Stored items
☆ ☆ ☆ ☆

Record gate_ok {CR : Crypto} {VC : EnvelopeCodec} (env : DiskEnv) (d : Disk) (opts : GateOptions)
  (now : Time) (runs : list evidenceFile) : Prop := {
  ok_latest : exists r, newest runs (fun _ => True) r /\
    (verified_run r \/ AllowUnverified opts = true);
  ok_age : 0 < gate_MaxAge opts -> exists r, In r runs /\ verified_run r /\
    Sub now (FinishedAt (E r)) <= gate_MaxAge opts;
  ok_signed : RequireSigned opts = true -> exists r, leaned runs r /\
    Verify env (ef_Path r) (gate_PublicKey opts) d = None
}.

(** The runs of a subject, in the order they were read. *)
Definition runs_of (by_ name : string) (files : list evidenceFile) : list evidenceFile :=
  List.concat (List.map (fun f =>
    List.map (fun _ => f) (List.filter (String.eqb name) (subjectsOf (E f) by_))) files).

(** * Proofs *)

Lemma newest_first_irrefl a : newest_first a a = false.
Proof. unfold newest_first, After. lia. Qed.

Lemma newest_first_trans a b c :
  newest_first a b = true -> newest_first b c = true -> newest_first a c = true.
Proof. unfold newest_first, After. lia. Qed.

Lemma newest_first_neg_trans a b c :
  newest_first a b = false -> newest_first b c = false -> newest_first a c = false.
Proof. unfold newest_first, After. lia. Qed.

Section Proofs.
Context {SS : SliceSort} {EC : EvidenceCodec} {CR : Crypto} {VC : EnvelopeCodec}
  (env : DiskEnv) (d : Disk).

Definition desc (a b : evidenceFile) : Prop := FinishedAt (E b) <= FinishedAt (E a).

Lemma sort_runs_sorted runs : StronglySorted desc (sort_runs runs).
Proof.
  pose proof (sort_Slice_sorted _ newest_first runs newest_first_irrefl newest_first_trans
    newest_first_neg_trans) as Hso. unfold sort_runs.
  induction Hso as [|a l Hl IH Hall]; [constructor|]. constructor; [done|].
  eapply Forall_impl; [exact Hall|]. unfold newest_first, After, desc. intros x Hx.
  by apply Z.ltb_ge in Hx.
Qed.

Lemma sort_runs_in runs r : In r (sort_runs runs) <-> In r runs.
Proof.
  unfold sort_runs. rewrite <- !list_elem_of_In. by rewrite sort_Slice_perm.
Qed.

Lemma newest_perm runs p r : newest (sort_runs runs) p r <-> newest runs p r.
Proof. unfold newest. setoid_rewrite sort_runs_in. done. Qed.

Lemma leaned_perm runs r : leaned (sort_runs runs) r <-> leaned runs r.
Proof. unfold leaned. rewrite !newest_perm. by setoid_rewrite sort_runs_in. Qed.

Lemma sorted_head_newest runs x :
  StronglySorted desc (x :: runs) -> newest (x :: runs) (fun _ => True) x.
Proof.
  intros H. split; [by left|]. split; [done|]. intros r [<-|Hin] _; [lia|].
  by apply (StronglySorted_head desc x runs).
Qed.

Lemma sorted_find_newest runs v :
  StronglySorted desc runs -> List.find (fun r => ev_Verified (E r)) runs = Some v ->
  newest runs verified_run v.
Proof.
  intros Hs Hf. pose proof (List.find_some _ _ Hf) as [Hin Hv]. split; [done|]. split; [done|].
  intros r Hr Hrv. destruct (find_sorted_first desc _ _ _ Hs Hf r Hr Hrv) as [->|]; [lia|done].
Qed.

Lemma Sub_antitone now t u : t <= u -> Sub now u <= Sub now t.
Proof. unfold Sub. lia. Qed.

☆ ☆ ☆ ☆

## TASK TO CARRY OUT
In your answer, include only the lines above starting at the line that holds "Lemma newest_perm runs" and ending at the line that holds "Lemma leaned_perm runs", copied exactly.

## YOUR SOLUTION
Lemma newest_perm runs p r : newest (sort_runs runs) p r <-> newest runs p r.
Proof. unfold newest. setoid_rewrite sort_runs_in. done. Qed.

Lemma leaned_perm runs r : leaned (sort_runs runs) r <-> leaned runs r.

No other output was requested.